Based on the available evidence, bariatric (obesity) surgery is effective to improve upon complications medical conditions related to obesity (such as type 2 diabetes and sleep apnea) and helpful for weight loss.  However, most of this data is based on shorter term results, and there is a concern regarding gaps in high-quality knowledge as to the benefits and risks of bariatric surgery over the long term.

In a recent literature review by Puzziferri and colleagues in Journal of the American Medical Association,  the current status of long term high quality data in bariatric surgery research was assessed.  They examined the literature to see just how much high quality longer term data is out there (defined as studies of 2 years or more, with follow up data on at least 80% of patients by the 2 year mark).

They found that only 29 studies total (less than 3% of studies identified) had 80% or more of patients followed up past the 2 year mark (7,971 patients total).  On analysis of available data in these studies, they found that the average excess weight loss was 66% for gastric bypass surgery, vs 45% for gastric band.  Type 2 diabetes remission rates (based on 6 studies) were 67% for gastric bypass, vs 29% for gastric band.  Remission of hypertension (high blood pressure, based on 3 studies) was 38% for gastric bypass and 17% for gastric banding.

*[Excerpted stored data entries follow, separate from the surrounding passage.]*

(* ===== verification/DataPlaneRun.v ===== *)
(** * The data plane application: concrete runs

    An executable scheduler of the threads, which only makes steps of
    [app_step], and a device that runs on it: it publishes a value, opens a
    window, and receives the samples of two others. *)

From Stdlib Require Import SpecFloat.
From stdpp Require Import gmap.
From S2P Require Import Prelude Protocol Command CString Float Scheduler State Config Identity Alarm.
From S2P Require Import CoapClient Request Connector DpClient DataPlane DataPlaneSpec DataPlaneTraffic.

(** Which thread goes next. *)
Inductive act :=
| ActMain
| ActTask
| ActPublisher (i : nat)
| ActMessage (m : mqtt_message)
| ActHandle.

Section Run.
Context `{Host} {E : Type} `{DpEnv E, AppEnv E}.
Implicit Types (s : prog E) (g : dp_args).

Definition run_act g (x : act) s : option (prog E) :=
  let '(mk_prog pc t m a) := s in
  if negb (runs pc) then None else
  match x with
  | ActMain => main_step g s
  | ActTask => '(t, a) ← reputation_query_task t a; Some (mk_prog pc t m a)
  | ActPublisher i =>
      p ← ap_publish a !! i;
      if pi_thread p then a ← publish_task i a; Some (mk_prog pc t m a) else None
  | ActMessage msg =>
      match m with
      | MqttIdle => '(m, a) ← msgarrvd_begin msg a; Some (mk_prog pc t m a)
      | _ => None
      end
  | ActHandle =>
      match m with
      | MqttIdle => None
      | _ => '(m, a) ← handle_data_step m a; Some (mk_prog pc t m a)
      end
  end.

Fixpoint run_acts g (l : list act) s : option (prog E) :=
  match l with
  | [] => Some s
  | x :: l => s ← run_act g x s; run_acts g l s
  end.

Lemma run_act_step g x s s' : run_act g x s = Some s' → app_step g s s'.
Proof.
  destruct s as [pc t m a]. unfold run_act. destruct (runs pc) eqn:Hr; cbn [negb]; [|done].
  destruct x as [| |i|msg|].
  - by constructor.
  - intros ([t' a'] & Ht & [= <-])%bind_Some. by constructor.
  - intros (p & Hp & Hs)%bind_Some. destruct (pi_thread p) eqn:Hth; [|done].
    apply bind_Some in Hs as (a' & Ha & [= <-]). by eapply app_publisher.
  - destruct m; try done. intros ([m' a'] & Ha & [= <-])%bind_Some. by eapply app_message.
  - intros Hs. assert (m ≠ MqttIdle) as Hm by (by intros ->).
    assert (('(m, a) ← handle_data_step m a; Some (mk_prog pc t m a)) = Some s') as Hs' by (by destruct m).
    apply bind_Some in Hs' as ([m' a'] & Ha & [= <-]). by eapply app_handle.
Qed.

Lemma run_acts_steps g l s s' : run_acts g l s = Some s' → rtc (app_step g) s s'.
Proof.
  revert s. induction l as [|x l IH]; intros s; cbn [run_acts]; [by intros [= <-]|].
  intros (s1 & Hx%run_act_step & Hl%IH)%bind_Some. by eapply rtc_l.
Qed.
End Run.

(** A decidable fact of a concrete state. *)
Ltac decided := refine (bool_decide_unpack _ _); vm_compute; exact I.

(** ** A device *)

Definition answers `{Host} : list byte :=
  encode [(ATLAS_CMD_DATA_PLANE_IDENTITY, B "dev"); (ATLAS_CMD_DATA_PLANE_FEATURE_REPUTATION, B "far")].

(** Its clock is the time in seconds. *)
Definition device_dp : DpEnv Z := sim_dp (@answers le_host).

Definition device_env : AppEnv Z := {|
  app_geteuid n := (0, n);
  app_random n := (1073741824, n);
  app_clock n := (mk_timespec n 0, n);
  mqtt_create _ _ n := (true, n);
  mqtt_connect n := (true, n)
|}.

Definition device_opts : list (dp_letter * list byte) :=
  [(L_publish, B "temp:5:21:0.5:1:default"); (L_subscribe, B "temp"); (L_hostname, B "tcp://gw:1883");
   (L_qos, B "2"); (L_ppm, B "10"); (L_maxlen, B "100"); (L_reputation, B "temp:60:10:20")].

#[local] Existing Instance le_host.
#[local] Existing Instance device_dp.
#[local] Existing Instance device_env.

Definition device_init : dp_args * app_state_t Z :=
  match dp_main 10 device_opts (app_initial (dp_world 5)) with
  | Live r => r
  | _ => (args0, app_initial (dp_world 5))
  end.

Definition device_args : dp_args := device_init.1.

(** The samples that arrive in its window, the last one twice. *)
Definition sample_of (id value : list byte) : mqtt_message :=
  delivered (B "atlas/data/temp") (id ++ B ":" ++ value).

(** Its options: the nine steps of an entry and the end of the loop, the
    publisher, the subscription, and the four fields of the reputation. *)
Definition options_acts : list act :=
  replicate 10 ActMain ++ [ActPublisher 0] ++ replicate 6 ActMain.

(** The window opens, and the samples of two devices arrive in it, up to the
    point where it is closed. *)
Definition opening_acts : list act := replicate 4 ActTask.
Definition sample_acts (id value : list byte) : list act :=
  [ActMessage (sample_of id value); ActHandle; ActHandle].
Definition window_acts : list act :=
  opening_acts ++ sample_acts (B "far") (B "20.1") ++ sample_acts (B "near") (B "21.7") ++
  sample_acts (B "far") (B "99") ++ [ActTask].

Definition device_acts : list act :=
  options_acts ++ window_acts.

Definition device_closed : prog Z :=
  default (app_start device_args device_init.2)
    (run_acts device_args device_acts (app_start device_args device_init.2)).

Lemma device_starts : dp_main 10 device_opts (app_initial (dp_world 5)) = Live (device_args, device_init.2).
Proof. by vm_compute. Qed.

Lemma device_runs_acts l s :
  run_acts device_args l (app_start device_args device_init.2) = Some s →
  dp_runs 10 device_opts (dp_world 5) device_args s.
Proof. intros Hl. exists device_init.2. split; [apply device_starts|by eapply run_acts_steps]. Qed.

Lemma device_closed_eq :
  run_acts device_args device_acts (app_start device_args device_init.2) = Some device_closed.
Proof. by vm_compute. Qed.

Lemma device_closed_runs : dp_runs 10 device_opts (dp_world 5) device_args device_closed.
Proof. apply (device_runs_acts device_acts), device_closed_eq. Qed.

(** Two devices, each once. *)
Lemma window_invariant_witness :
  (feedback_id <$> samples (ap_rep (pg_app device_closed))) = [B "far"; B "near"] ∧
  NoDup (feedback_id <$> samples (ap_rep (pg_app device_closed))).
Proof.
  split; [by vm_compute|].
  apply (window_invariant 10 device_opts (dp_world 5) device_args
    device_closed device_closed_runs).
Defined.

(** The task scores the window, the publisher of the device runs, and the
    feedback of both devices is sent. *)
Definition device_scored : app_state_t Z :=
  ap_with_rep (score_window (ap_rep (pg_app device_closed))) (pg_app device_closed).

Definition device_published : prog Z :=
  mk_prog MainWait (TaskSend (Some (B "far" ++ [x00]))) MqttIdle (default device_scored (publish_task 0 device_scored)).

Lemma device_publishes :
  rtc (others device_args) (mk_prog (pg_main device_closed) (TaskSend (Some (B "far" ++ [x00])))
      (pg_mqtt device_closed) device_scored)
    device_published.
Proof.
  apply rtc_once. split; [|by vm_compute].
  apply (run_act_step _ (ActPublisher 0)). vm_compute. reflexivity.
Qed.

Lemma window_is_reported_witness :
  ∃ dp', reputation_query_task (TaskSend (Some (B "far" ++ [x00]))) (pg_app device_published) =
      Some (TaskConsume (Some (B "far" ++ [x00])), ap_with_dp dp' (pg_app device_published)) ∧
    length (dp_trace dp') = (length (dp_trace (ap_dp (pg_app device_published))) + 2)%nat.
Proof.
  destruct (window_is_reported 10 device_opts (dp_world 5) device_args
    device_closed device_scored device_published (Some (B "far" ++ [x00])) device_closed_runs
    ltac:(by vm_compute) ltac:(by vm_compute) ltac:(by reflexivity) device_publishes)
    as ((dp' & Hs & Ht) & _ & _ & Hall).
  exists dp'. split; [exact Hs|]. rewrite Ht. unfold feedback_writes.
  rewrite Hall by decided. rewrite length_app. f_equal.
Defined.

(** In the open window, and before it. *)
Definition device_open : app_state_t Z :=
  match run_acts device_args (options_acts ++ opening_acts) (app_start device_args device_init.2) with
  | Some s => pg_app s
  | None => device_init.2
  end.

Definition counted_state (m : mqtt_message) (a : app_state_t Z) : app_state_t Z :=
  match atlas_pkt_received (mm_payloadlen m) (dp_stat (ap_dp a)) with
  | Some st => ap_with_dp (dp_with_stat st (ap_dp a)) a
  | None => a
  end.

Lemma device_open_runs :
  ∃ s, dp_runs 10 device_opts (dp_world 5) device_args s ∧ pg_app s = device_open.
Proof.
  destruct (run_acts device_args (options_acts ++ opening_acts) (app_start device_args device_init.2)) as [s|] eqn:Hs.
  - exists s. split; [by eapply device_runs_acts|]. unfold device_open. by rewrite Hs.
  - exfalso. revert Hs. by vm_compute.
Qed.

Lemma device_open_ok : rep_ok (ap_rep device_open).
Proof. destruct device_open_runs as (s & Hs%dp_runs_ok & <-). apply Hs. Qed.

Lemma sample_is_data id value :
  field_ok id → field_ok value → zlen (id ++ B ":" ++ value) < 256 →
  is_data_message (sample_of id value) id value.
Proof.
  intros Hi Hv Hl. split; [|split; [|split; [|done]]]; [|exists []; by rewrite app_nil_r|done].
  exists (B "temp"). by vm_compute.
Qed.

Lemma data_message_outcome_witness :
  ∃ a' f, msgarrvd (sample_of (B "far") (B "20.1")) device_open = Some a' ∧
    samples (ap_rep a') = [f] ∧ fb_sensor_score f = 98.
Proof.
  destruct (proj2 (data_message_outcome
    (sample_of (B "far") (B "20.1")) (B "far") (B "20.1") device_open
    (counted_state (sample_of (B "far") (B "20.1")) device_open)
    ltac:(apply sample_is_data; decided)
    ltac:(eexists; split; vm_compute; reflexivity) device_open_ok) (mk_timespec 18 0) 18
    ltac:(by vm_compute) ltac:(decided) ltac:(by vm_compute)
    ltac:(by vm_compute) ltac:(by vm_compute) ltac:(decided)
    ltac:(by vm_compute))
    as (a' & f & Hs & Hsm & _ & _ & _ & _ & Hsc).
  exists a', f. split; [exact Hs|]. split; [rewrite Hsm; by vm_compute|].
  rewrite Hsc by (by vm_compute). by vm_compute.
Defined.


(** Three features, the way the usage says. *)
Lemma subscriptions_split_once_witness :
  (pg_app <$> main_run 3 device_args
     (mk_prog (MainSubscribe (Some (B "a:b:c"))) TaskOff MqttIdle device_open)) ≫=
    (λ a, Some (drop 4 (ap_trace a))) =
  Some [AppSubscribe (B "atlas/data/a") 2; AppSubscribe (B "atlas/data/b:c") 2].
Proof.
  change (B "a:b:c") with (B "a" ++ B ":" ++ B "b:c").
  rewrite (subscriptions_split_once device_args (B "a") (B "b:c") TaskOff MqttIdle device_open); try decided.
  by vm_compute.
Defined.

(** The main thread is inside an entry, about to read the rate, when a sample
    arrives. *)
Definition device_entry : app_state_t Z :=
  match run_acts device_args [ActMain] (app_start device_args device_init.2) with
  | Some s => pg_app s
  | None => device_init.2
  end.

Definition entry_info : publish_info_t := default publish0 (ap_publish device_entry !! 0%nat).

Lemma strtok_is_shared_witness :
  (∃ a2, msgarrvd (sample_of (B "far") (B "20.1")) device_entry = Some a2 ∧
     main_step device_args (mk_prog (MainPublishField 0 FieldRate) TaskOff MqttIdle a2) = None) ∧
  (∃ a2 a3, msgarrvd_begin (sample_of (B "far") (B "20.1")) device_entry = Some (MqttValue (B "far"), a2) ∧
     main_step device_args (mk_prog (MainPublishField 0 FieldRate) TaskOff (MqttValue (B "far")) a2) =
       Some (mk_prog (MainPublishField 0 FieldBase) TaskOff (MqttValue (B "far")) a3) ∧
     (pi_publish_rate <$> ap_publish a3 !! 0%nat) = Some 20).
Proof.
  destruct (strtok_is_shared device_args (sample_of (B "far") (B "20.1")) (B "far") (B "20.1") TaskOff
    device_entry (counted_state (sample_of (B "far") (B "20.1")) device_entry)
    ltac:(apply sample_is_data; decided)
    ltac:(eexists; split; vm_compute; reflexivity)) as [Hdead Hvalue].
  split.
  - destruct (msgarrvd (sample_of (B "far") (B "20.1")) device_entry) as [a2|] eqn:Hs.
    + exists a2. split; [reflexivity|]. exact (Hdead (MainPublishField 0 FieldRate) a2 eq_refl eq_refl).
    + exfalso. revert Hs. by vm_compute.
  - assert (ap_publish device_entry !! Z.to_nat 0 = Some entry_info) as He by (vm_compute; reflexivity).
    destruct (Hvalue 0 FieldRate entry_info eq_refl ltac:(decided) He)
      as (a2 & p' & a3 & Hb & Hp & Hm & Hpub & _).
    exists a2, a3. split; [exact Hb|]. split; [exact Hm|]. rewrite Hpub.
    apply (f_equal (fmap pi_publish_rate)) in Hp. change (Z.to_nat 0) with 0%nat.
    rewrite list_lookup_insert_eq by (eapply lookup_lt_Some; exact He).
    change (pi_publish_rate <$> Some p' = Some 20). rewrite <-Hp. vm_compute. reflexivity.
Defined.

(** The first publisher of the device. *)
Definition device_publisher : publish_info_t := default publish0 (ap_publish device_open !! 0%nat).

(** What it publishes, and the state of a device with an open window that
    receives it. *)
Definition device_payload : list byte := B "dev:21.000000".

Lemma published_value_is_read_witness :
  ∃ a' value payload, publish_feature_value 0 device_open = Some a' ∧ payload = device_payload ∧
    is_data_message (delivered (B "atlas/data/temp") payload) (B "dev") (sprintf_f (d_of_f value)) ∧
    msgarrvd (delivered (B "atlas/data/temp") payload) device_open =
      record_sample (B "dev") (atof (sprintf_f (d_of_f value)))
        (ap_with_tok TokDead (counted_state (delivered (B "atlas/data/temp") payload) device_open)) ∧
    (list_fmap _ _ feedback_id ∘ samples ∘ ap_rep) <$>
      msgarrvd (delivered (B "atlas/data/temp") payload) device_open = Some [B "dev"].
Proof.
  destruct (published_value_is_read 0 device_publisher device_open (B "temp")
    (default [] (pi_publish_msg device_publisher)) (default [] (ap_identity device_open)) (B "dev"))
    as (a' & value & payload & Hs & Htr & _ & Hm & Hr).
  13: {
    assert (drop (length (ap_trace device_open)) ∘ ap_trace <$> publish_feature_value 0 device_open =
      Some [AppPublish (B "atlas/data/temp") 1 device_payload]) as Hl by (vm_compute; reflexivity).
    rewrite Hs in Hl. change (Some (drop (length (ap_trace device_open)) (ap_trace a')) =
      Some [AppPublish (B "atlas/data/temp") 1 device_payload]) in Hl.
    rewrite Htr, drop_app_length in Hl.
    assert (payload = device_payload) as -> by congruence.
    exists a', value, device_payload. split; [exact Hs|]. split; [reflexivity|]. split; [exact Hm|].
    split; [|vm_compute; reflexivity].
    apply (Hr device_open). eexists. split; vm_compute; reflexivity. }
  3,10: apply cstr_of_Some.
  7,8: by vm_compute; repeat split.
  all: try (by vm_compute).
  decided.
Defined.

(** The arguments of two publishers the way the README separates them, and the
    way the code does. *)
Lemma comma_separated_arguments :
  traffic_generator 200 device_args
    (mk_prog (MainPublish 0 (Some (B "t:5:21:0.5:1:default,h:7:40:1:1:default"))) TaskOff MqttIdle
       device_init.2) = Fault ∧
  (λ o, match o with Done s => length (ap_trace (pg_app s)) | _ => 0%nat end) (traffic_generator 200 device_args
    (mk_prog (MainPublish 0 (Some (B "t:5:21:0.5:1:default:h:7:40:1:1:default"))) TaskOff MqttIdle
       device_init.2)) = 2%nat.
Proof. split; vm_compute; reflexivity. Qed.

There wasn't enough data to analyze these parameters for sleeve gastrectomy.  No study had data past 5 years.  Concerningly, only half of the studies reported on complications at least 2 years after surgery.

So, while the existing high quality long term data is encouraging, we are still lacking in quantity of good quality data (clinical trials with low long term dropout rates) to have a thorough understanding of long term effects of bariatric surgery.  While we do have encouraging observational studies to guide us on longer term benefits vs risks of bariatric surgery (encouraging particularly for gastric bypass surgery and sleeve gastrectomy), randomized controlled clinical trials ideally need to be done and patients followed long term (with less dropouts) to have a more comprehensive understanding of long term effects.

The above being said - as discussed in a recent study by Courcoulas and colleagues, and as I can certainly attest to from my own research experiences - this is a tall order to fill.